Many experimenters have this “brilliant idea” of using a Joule Thief to boost the voltage of a low voltage, low power device such as a solar cell or Peltier TEG, to a higher voltage. I’ll go over what I’ve learned in my experiments with Joule Thiefs.
Conventional JT performance See a photo of a conventional JT at the right. The conventional JT works good at converting 1.5V from a single cell to 3.3 volts to light a white or blue LED. The single transistor, single LED circuit has been optimized for these voltages. If you take a mostly used cell and put it on a JT, its voltage may drop to 1 volt, and the LED may be much dimmer than it was at 1.5V. When the cell voltage drops to 0.75V or half of a fresh cell’s voltage, the LED may be very dim, with barely enough light output to make it useful for seeing anything. The cell’s chemicals are depleted, the chemical reactions drop off, the cell’s internal resistance increases, and consequently the voltage drops down to 1/2 volt, where the dim light gets weaker and the light output is not useful other than the LED indicates that the circuit is still connected to the cell.
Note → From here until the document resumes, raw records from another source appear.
(** X17.  What [buildAltBtcCandles] answers, when it answers an array: the
    candles come in ascending order of timestamp and carry the symbol asked
    for, and each is the quotient of an alt candle by a BTC candle of the
    same timestamp whose four prices are not zero. *)
Theorem ratio_candles_are_sorted_quotients
    (loadCandles : string -> string -> option (list Candle))
    (loadFundingRates : string -> option (list Btc.FundingRate))
    (calculateIndicators : list Candle -> list CandleWithIndicators)
    (sym tf : string) (result : list Btc.AltBtcCandle)
    (Hbuilt : Btc.buildAltBtcCandles loadCandles loadFundingRates calculateIndicators
                sym tf = Some result) :
  StronglySorted Z.le (map Btc.timestamp result)
  /\ Forall (fun c =>
               Btc.altSymbol c = sym
               /\ exists alt btc,
                    In alt (candlesOf loadCandles sym tf)
                    /\ In btc (candlesOf loadCandles "BTCUSDT" tf)
                    /\ quotientOf alt btc c)
            result.
Proof.
  unfold Btc.buildAltBtcCandles in Hbuilt. unfold candlesOf.
  destruct (loadCandles "BTCUSDT" tf) as [[|b0 bs]|]; try discriminate.
  destruct (loadCandles sym tf) as [[|a0 as_]|]; try discriminate.
  cbv zeta in Hbuilt.
  set (btcMap := fold_left (fun m c => JsMap.set Z.eqb m (raw_timestamp c) c)
                   (b0 :: bs) []) in *.
  match type of Hbuilt with
  | context [flat_map ?f (a0 :: as_)] => set (rows := flat_map f (a0 :: as_)) in *
  end.
  assert (Hrows : forall r, In r rows ->
            exists alt btc, In alt (a0 :: as_) /\ In btc (b0 :: bs)
              /\ r = Btc.ratioRowOf alt btc
              /\ raw_timestamp btc = raw_timestamp alt
              /\ ~ raw_open btc == 0 /\ ~ raw_close btc == 0
              /\ ~ raw_high btc == 0 /\ ~ raw_low btc == 0).
  { intros r Hr. unfold rows in Hr. apply in_flat_map in Hr.
    destruct Hr as (alt & Halt & Hr).
    destruct (JsMap.get Z.eqb btcMap (raw_timestamp alt)) as [btc|] eqn:Eget; [|destruct Hr].
    apply btcMap_get in Eget. destruct Eget as [[Hbtc Hts]|Hnone]; [|discriminate].
    destruct (Qeq_bool (raw_open btc) 0) eqn:E1; [destruct Hr|].
    destruct (Qeq_bool (raw_close btc) 0) eqn:E2; [destruct Hr|].
    destruct (Qeq_bool (raw_high btc) 0) eqn:E3; [destruct Hr|].
    destruct (Qeq_bool (raw_low btc) 0) eqn:E4; [destruct Hr|].
    cbn [orb] in Hr. destruct Hr as [Hr|[]].
    exists alt, btc. split; [exact Halt|]. split; [exact Hbtc|].
    split; [symmetry; exact Hr|]. split; [exact Hts|].
    repeat split; intro H0; apply Qeq_bool_iff in H0; congruence. }
  clearbody rows. destruct rows as [|r0 rs]; [discriminate|].
  cbv iota in Hbuilt. set (rows := r0 :: rs) in *. clearbody rows. clear r0 rs.
  set (sorted := jsSort (fun a b => Z.compare (Btc.rr_timestamp a) (Btc.rr_timestamp b))
                   rows) in *.
  match type of Hbuilt with
  | context [combine sorted ?l] => set (snaps := l) in *
  end.
  match type of Hbuilt with
  | context [map ?f (combine sorted snaps)] =>
      set (mk := f) in *
  end.
  set (plain := map mk (combine sorted snaps)) in *.
  assert (Hplain_sorted : StronglySorted Z.le (map Btc.timestamp plain)).
  { unfold plain, mk. rewrite map_map. cbn [Btc.timestamp].
    apply (sorted_prefix_of_combine Btc.rr_timestamp).
    apply jsSort_by_key_sorted. }
  assert (Hplain_rows : Forall (fun c =>
             Btc.altSymbol c = sym
             /\ exists alt btc, In alt (a0 :: as_) /\ In btc (b0 :: bs)
                  /\ quotientOf alt btc c) plain).
  { apply Forall_forall. intros c Hc. unfold plain in Hc. apply in_map_iff in Hc.
    destruct Hc as ([r s] & <- & Hin). apply in_combine_l in Hin.
    apply jsSort_in in Hin. destruct (Hrows r Hin) as (alt & btc & Ha & Hb & -> & Hts & Hz).
    split; [reflexivity|]. exists alt, btc. split; [exact Ha|]. split; [exact Hb|].
    unfold quotientOf, mk. cbn. destruct Hz as (Z1 & Z2 & Z3 & Z4).
    repeat split; try reflexivity; try assumption. }
  assert (Hres : result = plain
                 \/ exists frs, result = map (Btc.attachFunding frs) plain).
  { destruct (loadFundingRates sym) as [[|f0 fs]|].
    - left. congruence.
    - right. exists (f0 :: fs). congruence.
    - left. congruence. }
  destruct Hres as [->|(frs & ->)]; [split; assumption|].
  split.
  - rewrite map_map.
    rewrite (map_ext _ Btc.timestamp); [exact Hplain_sorted|].
    intro c. apply attachFunding_keeps.
  - apply Forall_forall. intros c Hc. apply in_map_iff in Hc.
    destruct Hc as (c0 & <- & Hin). rewrite Forall_forall in Hplain_rows.
    destruct (Hplain_rows c0 Hin) as (Hsym & alt & btc & Ha & Hb & Hq).
    destruct (attachFunding_keeps frs c0) as (_ & Hs & Hkeep).
    split; [congruence|]. exists alt, btc. split; [exact Ha|]. split; [exact Hb|].
    apply Hkeep. exact Hq.
Qed.
(** ** Worlds of the worked scenarios *)

(** Scenario A: the blocklist holds [facebook.com]; blocking is enabled, no
    schedule and no break are set. *)
Definition facebook_world : World :=
  with_store (with_blockedSites (Some [mkBlockedSite "1" "facebook.com" None 0 0]))
             fresh_world.

(** A blocklist that names the host of the extension's own pages. *)
Definition extension_listed_world : World :=
  with_store (with_blockedSites (Some [mkBlockedSite "1" "flowblockextension" None 0 0]))
             fresh_world.

(** An exact entry and a wildcard entry that both cover [m.facebook.com],
    after an entry that does not. *)
Definition overlapping_world : World :=
  with_store (with_blockedSites
                (Some [mkBlockedSite "1" "twitter.com" None 0 3;
                       mkBlockedSite "2" "facebook.com" (Some "Social Media") 5 7;
                       mkBlockedSite "3" "*.facebook.com" None 6 2]))
             fresh_world.

(** The world after a computation. *)
Definition exec {A} (c : M A) (now : Z) (w : World) : World := snd (c now w).

(** A 25 minute session started at [start], with [pauseSession] called one
    minute later. *)
Definition paused_world : World :=
  exec pauseSession (minutes 1) (exec (startFocusSession 25 Focus) 0 fresh_world).

Definition hours (n : Z) : Z := n * 3600000.

(** A 25 minute focus session started at [start] and ended, as completed,
    at [stop], on the sample host. *)
Definition complete_session (start stop : Z) (w : World) : World :=
  match startFocusSession 25 Focus start w with
  | (inr session, w1) => exec (@endFocusSession utc_host (session_id session) true) stop w1
  | (inl _, w1) => w1
  end.

(** Pomodoro mode (25/5/15) started at time 0, after the alarm of the first
    focus session: the first short break is running. *)
Definition first_break_world : World :=
  exec (@onAlarm utc_host) (minutes 25)
       (exec (startPomodoroMode 25 5 15) 0 fresh_world).

(** The alarm fired at each of the [times], in turn. *)
Fixpoint alarms (times : list Z) (w : World) : World :=
  match times with
  | [] => w
  | t :: times' => alarms times' (exec (@onAlarm utc_host) t w)
  end.

(** Scenario C: Pomodoro mode (25/5/15, long break every 4) started at time
    0 and driven by its alarms until the fourth focus session is running. *)
Definition fourth_focus_world : World :=
  alarms [minutes 25; minutes 30; minutes 55; minutes 60; minutes 85; minutes 90]
         (exec (startPomodoroMode 25 5 15) 0 fresh_world).

(** The current session ended as completed, the first step of the alarm
    handler. *)
Definition end_current (now : Z) (w : World) : World :=
  match currentSession (store w) with
  | Some session => exec (@endFocusSession utc_host (session_id session) true) now w
  | None => w
  end.

(** ** The paused record and the current session *)

(** A paused-session record exists only while a current-session record
    exists. *)
Definition paused_implies_current (w : World) : Prop :=
  is_Some (pausedSession (store w)) -> is_Some (currentSession (store w)).

(** No session is current and no paused record is kept. *)
Definition idle (w : World) : Prop :=
  currentSession (store w) = None /\ pausedSession (store w) = None.

(** A computation keeps the invariant, whether it returns or throws. *)
Definition preserves {A} (c : M A) : Prop :=
  forall now w, paused_implies_current w -> paused_implies_current (snd (c now w)).

(** The ways into the service worker: the four session operations of
    [utils/timer.ts] and the listeners of [background/index.ts]. *)
Inductive EntryPoint :=
  | CallStart (durationMinutes : Z) (type : SessionType)
  | CallEnd (sessionId : string) (completed : bool)
  | CallPause
  | CallResume
  | OnMessage (msg : Message)
  | OnAlarm
  | OnStartup
  | OnNavigate (url : string).

Section Traces.
Context {host : Host}.

Definition run_entry (e : EntryPoint) (now : Z) (w : World) : World :=
  match e with
  | CallStart d type => exec (startFocusSession d type) now w
  | CallEnd sessionId completed => exec (endFocusSession sessionId completed) now w
  | CallPause => exec pauseSession now w
  | CallResume => exec resumeSession now w
  | OnMessage msg => snd (onMessage msg now w)
  | OnAlarm => exec onAlarm now w
  | OnStartup => exec onStartup now w
  | OnNavigate url => exec (onBeforeNavigate url) now w
  end.

(** Entry points run one after the other, each at its own instant. *)
Fixpoint run_trace (trace : list (EntryPoint * Z)) (w : World) : World :=
  match trace with
  | [] => w
  | (e, now) :: trace' => run_trace trace' (run_entry e now w)
  end.

End Traces.

(** * Further operations

    The rest of [utils/storage.ts], the analytics of [utils/analytics.ts],
    the remaining commands of [handleMessage] and the break button of the
    blocked page. *)

(** ** Blocklist and settings ([utils/storage.ts]) *)

(** [generateId()] of [utils/storage.ts], and the same template in
    [addScheduleSlot]: the clock, a dash, and a random suffix taken from the
    supply of identifiers. *)
Definition storage_generateId : M string :=
  now <- date_now ;;
  suffix <- generateId ;;
  ret (toString now +:+ "-" +:+ suffix).

(** [s.replace(/^(https?:\/\/)?/, "")]. *)
Definition strip_scheme (s : string) : string :=
  if JsString.startsWith s "http://" then JsString.slice 7 s
  else if JsString.startsWith s "https://" then JsString.slice 8 s
  else s.

(** [domain.toLowerCase().replace(/^(https?:\/\/)?(www\.)?/, "")]. *)
Definition normalize_site_domain (domain : string) : string :=
  JsString.strip_www (strip_scheme (JsString.toLowerCase domain)).

Definition addBlockedSite (domain : string) (category : option string) : M BlockedSite :=
  sites <- getBlockedSites ;;
  id <- storage_generateId ;;
  createdAt <- date_now ;;
  let newSite := mkBlockedSite id (normalize_site_domain domain) category createdAt 0 in
  storage_update (with_blockedSites (Some (sites ++ [newSite])%list)) ;;;
  ret newSite.

Definition removeBlockedSite (id : string) : M unit :=
  sites <- getBlockedSites ;;
  let filtered := filter (fun site => site_id site <> id) sites in
  storage_update (with_blockedSites (Some filtered)).

(** [Partial<UserSettings>]. *)
Record PartialSettings := mkPartialSettings {
  upd_settings_enabled : option bool;
  upd_strictMode : option bool;
  upd_defaultSessionLength : option Z;
  upd_breakLength : option Z;
  upd_notificationsEnabled : option bool
}.

Definition with_settings (v : option UserSettings) (s : Store) : Store :=
  mkStore (blockedSites s) v (stats s) (focusSessions s) (currentSession s)
          (pausedSession s) (pomodoroState s) (weeklySchedule s) (temporaryBreaks s).
Definition with_weeklySchedule (v : option WeeklySchedule) (s : Store) : Store :=
  mkStore (blockedSites s) (settings s) (stats s) (focusSessions s) (currentSession s)
          (pausedSession s) (pomodoroState s) v (temporaryBreaks s).

Definition merge_settings (current : UserSettings) (u : PartialSettings) : UserSettings :=
  mkUserSettings (default (settings_enabled current) (upd_settings_enabled u))
                 (default (strictMode current) (upd_strictMode u))
                 (default (defaultSessionLength current) (upd_defaultSessionLength u))
                 (default (breakLength current) (upd_breakLength u))
                 (default (notificationsEnabled current) (upd_notificationsEnabled u)).

Definition updateSettings (u : PartialSettings) : M unit :=
  current <- getSettings ;;
  let updated := merge_settings current u in
  storage_update (with_settings (Some updated)).

(** ** The weekly schedule ([utils/storage.ts]) *)

(** [Partial<WeeklySchedule>]. *)
Record PartialWeeklySchedule := mkPartialWeeklySchedule {
  upd_schedule_enabled : option bool;
  upd_schedule_slots : option (list ScheduleSlot)
}.

Definition updateWeeklySchedule (u : PartialWeeklySchedule) : M WeeklySchedule :=
  current <- getWeeklySchedule ;;
  let updated :=
    mkWeeklySchedule (default (schedule_enabled current) (upd_schedule_enabled u))
                     (default (schedule_slots current) (upd_schedule_slots u)) in
  storage_update (with_weeklySchedule (Some updated)) ;;;
  ret updated.

(** [addScheduleSlot(slot)] for a slot without [id].  The key is written
    by the call, so every later read takes the slots from the store, for as
    long as the key is there.  (On an absent key the slot is pushed into the
    array of [DEFAULT_WEEKLY_SCHEDULE] itself, which is read again only when
    the key is absent.) *)
Definition addScheduleSlot (day : Z) (startTime endTime : string) (enabled : bool)
  : M ScheduleSlot :=
  schedule <- getWeeklySchedule ;;
  id <- storage_generateId ;;
  let newSlot := mkScheduleSlot id day startTime endTime enabled in
  let schedule' :=
    mkWeeklySchedule (schedule_enabled schedule) (schedule_slots schedule ++ [newSlot])%list in
  storage_update (with_weeklySchedule (Some schedule')) ;;;
  ret newSlot.

Definition removeScheduleSlot (slotId : string) : M unit :=
  schedule <- getWeeklySchedule ;;
  let schedule' :=
    mkWeeklySchedule (schedule_enabled schedule)
                     (filter (fun s => slot_id s <> slotId) (schedule_slots schedule)) in
  storage_update (with_weeklySchedule (Some schedule')).

(** [slot.enabled = !slot.enabled] on the first slot that [find] returns. *)
Fixpoint toggle_first (slotId : string) (slots : list ScheduleSlot)
  : option (list ScheduleSlot) :=
  match slots with
  | [] => None
  | slot :: rest =>
      if String.eqb (slot_id slot) slotId
      then Some (mkScheduleSlot (slot_id slot) (slot_day slot) (slot_startTime slot)
                                (slot_endTime slot) (negb (slot_enabled slot)) :: rest)
      else cons slot <$> toggle_first slotId rest
  end.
After the cell’s voltage drops below 1/2V, the LED may glow very dimly for quite awhile, but it is drawing a small fraction of a milliamp from the cell, and the JT circuit will not be able to start again. I would assume that the average experimenter has seen his JT circuit pass through these stages as the 1.5V cell is depleted.
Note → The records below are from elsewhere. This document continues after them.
(** C5.  For the coverage that [run] builds for a module: when a step of
    the coverage phase fails (the download of the dependencies, the run of
    the instrumented tests, opening or parsing the report), [Run] returns the
    error of that step, wrapped, and [run] returns that error, wrapped again,
    with empty results and without a call of the mutator; when no step
    fails, [Run] returns no error and a result with the profile parsed from
    the report and the time the tests took. *)
Theorem coverage_failure_aborts_run env (ctx : Context) (workDir currPath : string)
    (m : gomodule.GoModule) (st : State) :
  env_moduleInit env currPath = inl m →
  let c := (New workDir m [] env st).1 in
  match firstFailure env c with
  | Some (step, e) =>
      (∀ st1, (Run c env st1).1
              = (zeroResult, Some (Errorf (stepFormat step) [] e)))
      ∧ (run ctx workDir currPath env st).1
        = (report.zero,
           Some (Errorf "failed to gather coverage: %w" []
                   (Errorf (stepFormat step) [] e)))
      ∧ countEvents isMutatorRun (trace (run ctx workDir currPath env st).2)
        = countEvents isMutatorRun (trace st)
  | None =>
      ∀ st1, ∃ f ps profile,
        env_open env (filePath c) = inl f
        ∧ env_parseProfiles env f = inl ps
        ∧ holds (λ fn, blocksFor env c fn ps) profile
        ∧ (Run c env st1).1
          = ({| ResultProfile := profile;
                Elapsed := env_duration env (EvExec (coverageCmd c)) |}, None)
  end.
Proof.
  intros Hmod c.
  destruct (firstFailure env c) as [[step e]|] eqn:Hff.
  - assert (HRun : ∀ st1, (Run c env st1).1
                          = (zeroResult, Some (Errorf (stepFormat step) [] e))).
    { intros st1. pose proof (Run_result c env st1) as H. by rewrite Hff in H. }
    split; [exact HRun|].
    rewrite (run_eq ctx workDir currPath env st m Hmod). cbn zeta. fold c.
    set (st0 := (call (EvModuleInit currPath) env st).2).
    pose proof (HRun st0) as Hr.
    destruct (Run_preserves c env st0) as (_ & _ & evs & Htr & Hall).
    destruct (Run c env st0) as [[p err] s1]. cbn [fst snd] in *.
    injection Hr as -> ->. split; [done|].
    cbn [fst snd]. rewrite Htr. cbn [trace st0 call snd]. rewrite !countEvents_app.
    rewrite (countEvents_none isMutatorRun isCoverageEvent evs); [|by intros []|done].
    cbn. lia.
  - intros st1. pose proof (Run_result c env st1) as H. by rewrite Hff in H.
Qed.

Lemma coverage_failure_aborts_run_witness :
  (run ctxLive "/tmp/gremlins-1234" "/src/m"
     (exampleEnvWith EmptyString (λ _, None) (λ _, inr (ErrExternal "no such file")))
     exampleState).1
  = (report.zero,
     Some (Errorf "failed to gather coverage: %w" []
             (Errorf "an error occurred while generating coverage profile: %w" []
                (ErrExternal "no such file"))))
  ∧ countEvents isMutatorRun
      (trace (run ctxLive "/tmp/gremlins-1234" "/src/m"
                (exampleEnvWith EmptyString (λ _, None)
                   (λ _, inr (ErrExternal "no such file")))
                exampleState).2) = 0%nat.
Proof.
  pose proof (coverage_failure_aborts_run
                (exampleEnvWith EmptyString (λ _, None)
                   (λ _, inr (ErrExternal "no such file")))
                ctxLive "/tmp/gremlins-1234" "/src/m" exampleModule exampleState
                eq_refl) as H.
  cbn zeta in H.
  change (firstFailure _ _) with (Some (OpenReport, ErrExternal "no such file")) in H.
  destruct H as (_ & Hrun & Hcount). split; [exact Hrun | exact Hcount].
Defined.

(** ** The flags of the mutant kinds *)

Lemma toLowerByte_underscore (c : ascii) :
  toLowerByte (if ascii_dec "_" c then "-"%char else c)
  = if ascii_dec "_" (toLowerByte c) then "-"%char else toLowerByte c.
Proof. by destruct c as [[] [] [] [] [] [] [] []]. Qed.

Lemma ToLower_ReplaceAll_underscore (s : string) :
  strings_ToLower (strings_ReplaceAll s "_" "-")
  = strings_ReplaceAll (strings_ToLower s) "_" "-".
Proof.
  unfold strings_ToLower. rewrite !replaceAll_byte, !mapString_compose.
  apply mapString_ext, toLowerByte_underscore.
Qed.

Lemma mutantTypeFlag_isKindFlag (mt : mutant.Type_) env st :
  (mutantTypeFlag mt env st).2 = st
  ∧ isKindFlag env mt (mutantTypeFlag mt env st).1.
Proof.
  split; [reflexivity|]. repeat split. cbn.
  apply ToLower_ReplaceAll_underscore.
Qed.

Lemma setFlags_kinds (mts : list mutant.Type_) :
  ∀ (cmd cmd' : Command) env st st',
    setFlags cmd (mutantTypeFlag <$> mts) env st = ((cmd', None), st') →
    ∃ fs, Flags cmd' = Flags cmd ++ fs ∧ Forall2 (isKindFlag env) mts fs.
Proof.
  induction mts as [|mt mts IH]; intros cmd cmd' env st st' Hrun.
  - cbn in Hrun. injection Hrun as <- _. exists []. split; [|constructor].
    by rewrite app_nil_r.
  - cbn [fmap list_fmap setFlags] in Hrun. rewrite bind_eq in Hrun.
    destruct (mutantTypeFlag_isKindFlag mt env st) as [Hst Hflag].
    set (f := (mutantTypeFlag mt env st).1) in *. rewrite Hst in Hrun.
    rewrite bind_eq in Hrun. unfold flags_Set in Hrun at 1 2.
    rewrite !bind_eq in Hrun. cbn [ask fst snd] in Hrun.
    destruct (env_flagSetErr env f) as [e|]; [discriminate Hrun|].
    cbn [mret M_ret fst snd] in Hrun.
    apply IH in Hrun as (fs & Hfs & Hall). cbn [Flags] in Hfs.
    exists (f :: fs). split; [|by constructor].
    by rewrite Hfs, <- app_assoc.
Qed.

(** C8.  When [setMutantTypeFlags] returns without error, it has registered
    on the command, after the flags already there, one flag per mutant kind
    of the catalog, in catalog order: a boolean flag named by the identifier
    of the kind, lowercased and with ['_'] replaced by ['-'], whose default
    is [IsDefaultEnabled] of the kind. *)
Theorem setMutantTypeFlags_registers_kinds env (cmd cmd' : Command) (st st' : State) :
  setMutantTypeFlags cmd env st = ((cmd', None), st') →
  ∃ fs, Flags cmd' = Flags cmd ++ fs
        ∧ Forall2 (isKindFlag env) (mutant_MutantTypes env) fs.
Proof.
  unfold setMutantTypeFlags. rewrite bind_eq. cbn [ask fst snd].
  apply setFlags_kinds.
Qed.

Lemma setMutantTypeFlags_registers_kinds_witness :
  (setMutantTypeFlags exampleCommand exampleEnv exampleState).1.2 = None
  ∧ flags.Name <$> Flags (setMutantTypeFlags exampleCommand exampleEnv exampleState).1.1
    = ["conditionals-boundary"; "conditionals-negation"; "increment-decrement";
       "invert-negatives"; "arithmetic-base"]
  ∧ flags.DefaultV <$> Flags (setMutantTypeFlags exampleCommand exampleEnv exampleState).1.1
    = [flags.VBool true; flags.VBool true; flags.VBool true;
       flags.VBool false; flags.VBool true]
  ∧ ∃ fs,
      Flags (setMutantTypeFlags exampleCommand exampleEnv exampleState).1.1
      = Flags exampleCommand ++ fs
      ∧ Forall2 (isKindFlag exampleEnv) (mutant_MutantTypes exampleEnv) fs.
Proof.
  split; [vm_compute; reflexivity|].
  split; [vm_compute; reflexivity|].
  split; [vm_compute; reflexivity|].
  exact (setMutantTypeFlags_registers_kinds exampleEnv exampleCommand
           (setMutantTypeFlags exampleCommand exampleEnv exampleState).1.1
           exampleState
           (setMutantTypeFlags exampleCommand exampleEnv exampleState).2
           eq_refl).
Defined.

(** ** The unleash command *)

Lemma changePath_spec (args : list string) env st :
  let r := changePath args os_Chdir os_Getwd env st in
  r.1 = match changePathErr env args st with
        | Some e => (EmptyString, EmptyString, Some e)
        | None => (currPathOf env args st, cwd st, None)
        end
  ∧ tempDirs r.2 = tempDirs st
  ∧ cwd r.2 = match changePathErr env args st with
              | Some _ => cwd st
              | None =>
                  if decide (currPathOf env args st ≠ ".")
                  then currPathOf env args st else cwd st
              end
  ∧ ∃ evs, trace r.2 = trace st ++ evs
           ∧ Forall (λ e, isSetupEvent e = true) evs.
Proof.
  cbn zeta. unfold changePathErr.
  assert (Hcp : ∃ aerr, match args with
                        | [] => (cwd st, None)
                        | a0 :: _ => env_filepathAbs env (cwd st) a0
                        end = (currPathOf env args st, aerr)).
  { unfold currPathOf. destruct args as [|a0 args]; [by eexists|].
    destruct (env_filepathAbs env (cwd st) a0). by eexists. }
  destruct Hcp as [aerr Hcp].
  set (cp := currPathOf env args st) in *. clearbody cp.
  unfold changePath, os_Getwd, os_Chdir, filepath_Abs, setCwd, call.
  monad_unfold.
  destruct (env_getwdErr env) as [e|] eqn:Hwd.
  { cbn. repeat split. exists [EvGetwd]. split; [done|]. by repeat constructor. }
  cbn. rewrite Hwd. cbn.
  destruct args as [|a0 args]; cbn; rewrite ?Hcp; simplify_eq; cbn;
    match goal with
    | |- context [decide (?x ≠ ".")] =>
        destruct (decide (x ≠ ".")) as [Hne|Heq]; cbn;
        [destruct (env_chdirErr env x) as [e|] eqn:Hcd; cbn; rewrite ?Hcd; cbn|]
    end; rewrite ?decide_True, ?decide_False by done;
    (repeat split; eexists; rewrite <- !app_assoc;
     split; [reflexivity|by repeat constructor]).
Qed.

Lemma cleanUp_spec (wd rd : string) env st :
  let st' := (cleanUp wd rd env st).2 in
  trace st' = trace st ++ [EvChdir rd; EvRemoveAll wd]
  ∧ cwd st' = match env_chdirErr env rd with Some _ => cwd st | None => rd end
  ∧ tempDirs st' = match env_removeAllErr env wd with
                   | Some _ => tempDirs st
                   | None => tempDirs st ∖ {[wd]}
                   end.
Proof.
  unfold cleanUp, os_Chdir, os_RemoveAll, setCwd, setTempDirs, log_Errorf,
    log_write, call.
  monad_unfold.
  destruct (env_chdirErr env rd) as [e1|] eqn:H1; cbn; rewrite ?H1; cbn;
    destruct (env_removeAllErr env wd) as [e2|] eqn:H2; cbn; rewrite ?H2; cbn;
    by rewrite <- app_assoc.
Qed.

Lemma run_err (ctx : Context) (workDir currPath : string) env st :
  (run ctx workDir currPath env st).1.2 = runError env workDir currPath.
Proof.
  unfold runError. destruct (env_moduleInit env currPath) as [m|e] eqn:Hmod.
  - rewrite (run_eq ctx workDir currPath env st m Hmod). cbn zeta.
    change (New workDir m [] env st).1 with (coverageOf env workDir m).
    set (c := coverageOf env workDir m).
    set (st0 := (call (EvModuleInit currPath) env st).2).
    pose proof (Run_result c env st0) as Hr.
    destruct (firstFailure env c) as [[step e]|].
    + by rewrite Hr.
    + destruct Hr as (f & ps & profile & _ & _ & _ & Hr). by rewrite Hr.
  - unfold run, gomodule_Init. rewrite !bind_eq. cbn [call ask fst snd].
    by rewrite Hmod.
Qed.

Lemma runUnleash_body_preserves (ctx : Context) (workDir currPath : string) :
  preserves isBodyEvent (runUnleash_body ctx workDir currPath).
Proof.
  assert (Hrun : ∀ c, preserves isBodyEvent (run c workDir currPath)).
  { intros c. apply (preserves_weaken isPipelineEvent); [|apply run_preserves].
    intros e He. unfold isBodyEvent. by rewrite He. }
  unfold runUnleash_body, runWithCancel, report_Do, log_Infof.
  apply preserves_bind.
  - apply preserves_bind.
    + apply preserves_bind; [apply Hrun|]. intros [res err]. preserves_auto.
    + intros l. preserves_auto.
  - intros l. preserves_auto.
Qed.

Lemma runUnleash_body_cancelled (workDir currPath : string) env st :
  let r := runUnleash_body (ctxDone true) workDir currPath env st in
  r.1 = runError env workDir currPath
  ∧ ∃ evs, trace r.2 = trace st ++ evs
           ∧ Forall (λ e, isPipelineEvent e = true) evs.
Proof.
  cbn zeta. pose proof (run_err (ctxDone true) workDir currPath env st) as Herr.
  destruct (run_preserves (ctxDone true) workDir currPath env st)
    as (_ & _ & evs & Htr & Hall).
  unfold runUnleash_body, runWithCancel, log_Infof.
  rewrite !bind_eq.
  destruct (run (ctxDone true) workDir currPath env st) as [[res err] s1].
  cbn [fst snd] in *. subst err.
  cbn [mret M_ret log_write modify fst snd err_ cancelled trace].
  destruct (runError env workDir currPath); (split; [done|by exists evs]).
Qed.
A major player in the dropoff of the LED’s light output is that as the voltage drops, it leaves the JT’s optimum point, and the JT would require more base bias current to put out the same amount of light. More base current means the 1000 ohm resistor woulld have to be reduced until the LED’s light output is brought up to adequate level. I’ll have to re–explain what I’ll call Watson’s Inverse Perverse Law, or the law of rapidly diminishing returns. Let’s say the cell voltage drops from 1.5V down to half that, to 0.75V. Since the voltage is half, the cell will have to put out twice the current to keep the LED lit the same. But half the voltage at twice the current means the cell sees the JT’s DC resistance as one quarter of what it was. We need four times as much base current, so the base resistor has to be reduced. You’re thinking that 1/4 of 1000 is 250 ohms, which would be right if the base had zero forward voltage. But it has 0.6V forward voltage, which when subtracted from 0.75V, leaves only 0.15V across the resistor.
Before, the 0.6V was subtracted from the cell’s 1.5V leaving 0.9V across the resistor. 0.9V divided by 1000 ohms is 0.9 milliamp or 0.0009 amp. Now with 0.15V, if we want 0.0009 amps to flow, we divide 0.15 by 0.0009 and we get 166.666.. or 167 ohms.
This assumes that the transistor has the same current gain at the lower voltage. But the transistor does not, so its base needs even more current so the resistor has to be further reduced. How much depends on the transistor’s characteristics. If it is a BC337, PN2222A or 2N4401, the transistor’s thirst for more base current may be satisfied by a moderate reduction of the resistor. If the transistor is a 2N3904, BC547, 2SC1815 or similar, the transistor was already pushed past its limits at 1.5V, so at half that voltage it will never be able to put out as much, even if the resistor is reduced to zero ohms. I would take my wire cutters and snip that 2N3904 out and discard it, and solder in a better choice. You may not like my actions and you’ll try to make that wimpy 2N3904 do what it can’t do, but that’s your choice. Don’t say that you haven’t been made aware of the problem.
But will the BDC337, 2N4401 or PN2222A transistor put out enough light with a resistor less than 166 ohms? It depends on other factors in the JT circuit. If the coil’s primary winding has very low resistance, then the transistor might be able to put out enough light with less resistance. I would put a 500 ohm pot with a 47 ohm resistor in series in place of the 1k resistor. Then at a supply voltage of 0.75V, I would try to get as much light from the LED. I haven’t tried this, but I suspect that the pot might have to be turned down to much less than 167 ohms, maybe below 100 ohms, depending on the transistor.
I haven’t tried this, but I’ll see if I can set up a test jig and try it with a few different transistors. Meanwhile here is a list of the transistors that I would try, with my opinion of the best choices at the beginning and the worst choices at the end.
1. 2SD965 or KSD5041 – Can handle 5 Amps – that’s not a typo!
2. 2SC2500D – Good for 2 Amps, really puts out the current.
3. SS8050 – good for an amp and a half.
4. BC337 -Good for up to 800 milliamps.
5. 2N4401, PN2222A – A solid workhorse transistor, good for up to a half amp.
6. 2N3904, BC547 – If you put 4 or 5 of them in parallel, they may put out as much as a BC337.
Back to experimenting…